Then scientists in United States produced a calf named Mr. Jefferson in the same way as Dolly. American researchers reported a success rate of only about 12%. The main aim of producing cloned cattle is to obtain large quantities of human serum albumin used mainly in trauma patients. Cloning cows will, it is also hoped by the Japanese and American researchers make it possible to build herds that duplicate those that are ideal beef and milk producers. In fact, cloned beef has been in the Japanese market for long and in America cloned cows (disgustingly with big abnormal sized udders capable of producing up to 15 gallons of milk a day) and pigs, and their milk and meat (beef and pork) are available privately; and newer cloning techniques continue to be experimented upon. Injaz (achievement in Arabic) is the 12th domestic camel species to be cloned, was produced at Dubai’s Camel Reproduction Centre in April 2009. The animal is the clone of a camel slaughtered for its meat.

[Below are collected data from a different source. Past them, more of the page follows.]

(* ===== verification/MarketRuntime.v ===== *)
(** * MarketRuntime: one product's serialized owner

    Models [src/src/g3/market_runtime.hpp] and [.cpp]: the bounded ingress, the
    owner thread that applies inputs to the projection, the publication of applied
    updates to the subscribers, and the mailboxes through which callers ask the
    owner for a subscription, a snapshot, a reset or a shutdown.

    [Module Impl] follows [class MarketRuntime::Impl].  One [Runtime] record holds
    its fields, and the objects it shares by pointer: the subscriber channels
    ([store]) and the admission requests ([requests]), by address.  A caller's
    operation is a function on the state for each of its critical sections; the
    owner's code is a [prog], one [Step] per critical section or owner-only action,
    so callers and handlers interleave with it.  The injected clock and the
    allocator are oracles read through a counter ([None] and [false] are calls that
    throw); an allocation's address is its serial number.  Blocking waits appear as
    the predicate waited for.  The code compiled only with
    [BMD_GATEWAY_PERFORMANCE_BASELINE_ENABLED] and the callbacks of
    [RuntimeTestOptions], empty in production, are left out; [owner_paused] is
    kept. *)

From S2P Require Import Prelude Ring Wire Session OrderBookPublication Programs Projection.

Open Scope gateway_scope.

Record RuntimeLimits : Type := MkRuntimeLimits {
  ingress_capacity : nat;
  bootstrap_capacity : nat;
  publication : PublicationLimits
}.

Record ClockSample : Type := MkClockSample {
  sample_utc_ns : Z;
  sample_monotonic_ns : Z
}.

Inductive RuntimeState : Type :=
| RsConstructed
| RsBuffering
| RsAwaitingBridge
| RsLive
| RsNeedsResync
| RsFaulted
| RsStopping
| RsStopped.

Problems like sudden death syndrome are why the Humane Society, the Consumer Federation of America, and the Center for Food Safety have asked the FDA to ban cloning or mandate ‘clone-free’ labels. However, in 2010 the US Advisory Committee on Novel Foods and Processes said it believed the food was unlikely to present any risk. Meanwhile, the European Commission proposes to ban meat and milk from clones and their offspring. To increase milk and meat production, farmers from US, South America and Asia can breed from cloned cows, sheep and pigs; but, farmers in Europe require specific authorisation to do so because they are considered “novel foods”.

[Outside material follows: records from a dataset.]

Lemma sound_atomically {A} (f : Runtime → Runtime * A) :
  (∀ s, runtime_inv s → runtime_inv (fst (f s)) ∧ guar s (fst (f s))) → sound (atomically f).
Proof.
  intros Hf s. apply safe_atomically. intros s' HR HI. destruct (Hf s' HI).
  split; [done|]. etrans; [by apply env_guar|done].
Qed.

Lemma sound_modify (f : Runtime → Runtime) :
  (∀ s, runtime_inv s → runtime_inv (f s) ∧ guar s (f s)) → sound (modify f).
Proof.
  intros Hf s. apply safe_modify. intros s' HR HI. destruct (Hf s' HI).
  split; [done|]. etrans; [by apply env_guar|done].
Qed.

Lemma sound_read {A} (f : Runtime → A) : sound (read f).
Proof. intros s. apply safe_read. intros. by apply env_guar. Qed.

(** A section that touches nothing the invariant is about. *)
Lemma sound_core (f : Runtime → Runtime) : (∀ s, same_core s (f s)) → sound (modify f).
Proof.
  intros Hf. apply sound_modify. intros s Hi.
  split; [by eapply same_core_inv|by apply same_core_guar].
Qed.

Lemma sound_for_each {T} (l : list T) body :
  (∀ x, sound (body x)) → sound (for_each l body).
Proof.
  intros Hb. induction l as [|x l IH]; simpl; [apply sound_ret|]. by apply sound_bind.
Qed.

Lemma sound_for_each_while {T} (l : list T) body :
  (∀ x, sound (body x)) → sound (for_each_while l body).
Proof.
  intros Hb. induction l as [|x l IH]; simpl; [apply sound_ret|].
  apply sound_bind; [done|]. intros []; [done|apply sound_ret].
Qed.

Lemma sound_try_catch {A} (p : prog Runtime (outcome A)) h :
  sound p → sound h → sound (try_catch p h).
Proof. intros Hp Hh. apply sound_bind; [done|]. intros []; [apply sound_ret|done]. Qed.

Lemma sound_bind_throw {A B} (p : prog Runtime (outcome A)) (k : A → prog Runtime (outcome B)) :
  sound p → (∀ a, sound (k a)) → sound (bind_throw p k).
Proof. intros Hp Hk. apply sound_bind; [done|]. intros []; [done|apply sound_ret]. Qed.
End Model.

(** [sound_steps] walks through a program: binds, branches and the sections that
    touch nothing; what remains are the sub-programs and the real sections. *)
Ltac sound_steps :=
  repeat match goal with
  | |- sound (_ ≫= _) => apply sound_bind; [|intros ?]
  | |- sound (mret _) => apply sound_ret
  | |- sound (read _) => apply sound_read
  | |- sound (for_each _ _) => apply sound_for_each; intros ?
  | |- sound (for_each_while _ _) => apply sound_for_each_while; intros ?
  | |- sound (try_catch _ _) => apply sound_try_catch
  | |- sound (bind_throw _ _) => apply sound_bind_throw; [|intros ?]
  | |- sound (if ?b then _ else _) => destruct b
  | |- sound (match ?x with _ => _ end) => destruct x
  | |- sound (let '(_, _) := ?x in _) => destruct x
  | |- sound _ => solve [eauto with sound]
  | |- sound (modify _) => apply sound_core; intros ?; solve [by split]
  end.

Create HintDb sound.

Section OwnerSound.
Context `{W : WireEnums} `{L : ProjectionLibrary}.
Context (clock : nat → option ClockSample) (alloc_ok : nat → bool).
Implicit Types (s : Runtime).
Abbreviation Channel := (SubscriberChannel.Channel LocalOrderBookSnapshot).

Lemma sound_read_clock : sound (read_clock clock).
Proof.
  apply sound_atomically. intros s Hi.
  assert (same_core s (s <| clock_reads ::= Nat.succ |>)) by by split.
  split; [by eapply same_core_inv|by apply same_core_guar].
Qed.
#[local] Hint Resolve sound_read_clock : sound.

Lemma sound_allocate : sound (allocate alloc_ok).
Proof.
  apply sound_atomically. intros s []. simpl. split; [|split; simpl; auto].
  split; simpl; auto. intros a c Hc. pose proof (ri_address0 a c Hc). unfold Nat.succ. lia.
Qed.
#[local] Hint Resolve sound_allocate : sound.

Lemma sound_sample_publication_time : sound (sample_publication_time clock).
Proof. unfold sample_publication_time. sound_steps. Qed.
#[local] Hint Resolve sound_sample_publication_time : sound.

Lemma on_channel_inv f a s :
  (∀ c, SubscriberChannel.subscription_id (f c) = SubscriberChannel.subscription_id c) →
  runtime_inv s → runtime_inv (on_channel f a s) ∧ guar s (on_channel f a s).
Proof.
  intros Hf Hi. pose proof (same_ids_alter (store s) a f Hf) as Hs. split.
  - unfold on_channel. simpl. by apply store_inv.
  - split; simpl; auto. intros b Hb. specialize (Hs b). rewrite Hb in Hs. by inversion Hs.
Qed.

Lemma sound_on_channel f a :
  (∀ c, SubscriberChannel.subscription_id (f c) = SubscriberChannel.subscription_id c) →
  sound (modify (on_channel f a)).
Proof. intros Hf. apply sound_modify. intros s. by apply on_channel_inv. Qed.

(** [sweep_closed_subscribers]: the kept addresses are a sublist. *)
Lemma live_subscribers_sublist l s :
  safe runtime_inv env_rely (live_subscribers l)
    (λ kept s', kept `sublist_of` l ∧ guar s s' ∧ subscribers s' = subscribers s) s.
Proof.
  assert (Hgen : ∀ s0, guar s s0 ∧ subscribers s0 = subscribers s →
    safe runtime_inv env_rely (live_subscribers l)
      (λ kept s', kept `sublist_of` l ∧ guar s s' ∧ subscribers s' = subscribers s) s0).
  { induction l as [|a l IH]; intros s0 [Hg Hsub]; simpl; [done|].
    intros s1 HR HI. split; [done|].
    eapply safe_bind; [apply IH|].
    - split; [etrans; [done|by apply env_guar]|]. by rewrite (er_subscribers _ _ HR).
    - intros kept s2 (Hk & Hg2 & Hs2). destruct (subscriber_closed a s1); simpl;
        (split; [|done]); by constructor. }
  apply Hgen. done.
Qed.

Chinese scientists have claimed that they have developed the first transgenic goat which produces milk containing human genes and which can be used in the treatment of haemophilia.

A cardiac surgeon at the Frontier Lifeline Hospital, Chennai, in 2011 felt that transgenic pigs were the future source of organs for humans. They had already been using pig tissues like heart, liver, pancreas and kidneys, on humans since they matched well. There is an increasing availability of pigs that have undergone genetic modifications to protect tissues to be transplanted from human immune response. Further more, scientists hope that with successful storage methods, pig corneas, islet and cells (including red blood cells) could be successfully transported from a developed country where genetically engineered animals would be bred and housed to a developing country where need for the biological product is great. Only talk of transplantation from genetically-modified pigs, equipped with genes to protect them from the human immune response to meet the shortage of organs and cells from human corpses, is focused upon. There is nothing, nothing at all, to indicate ethical views have been considered regarding genetically manipulating, torturing and killing pigs for their body-parts which might benefit humans.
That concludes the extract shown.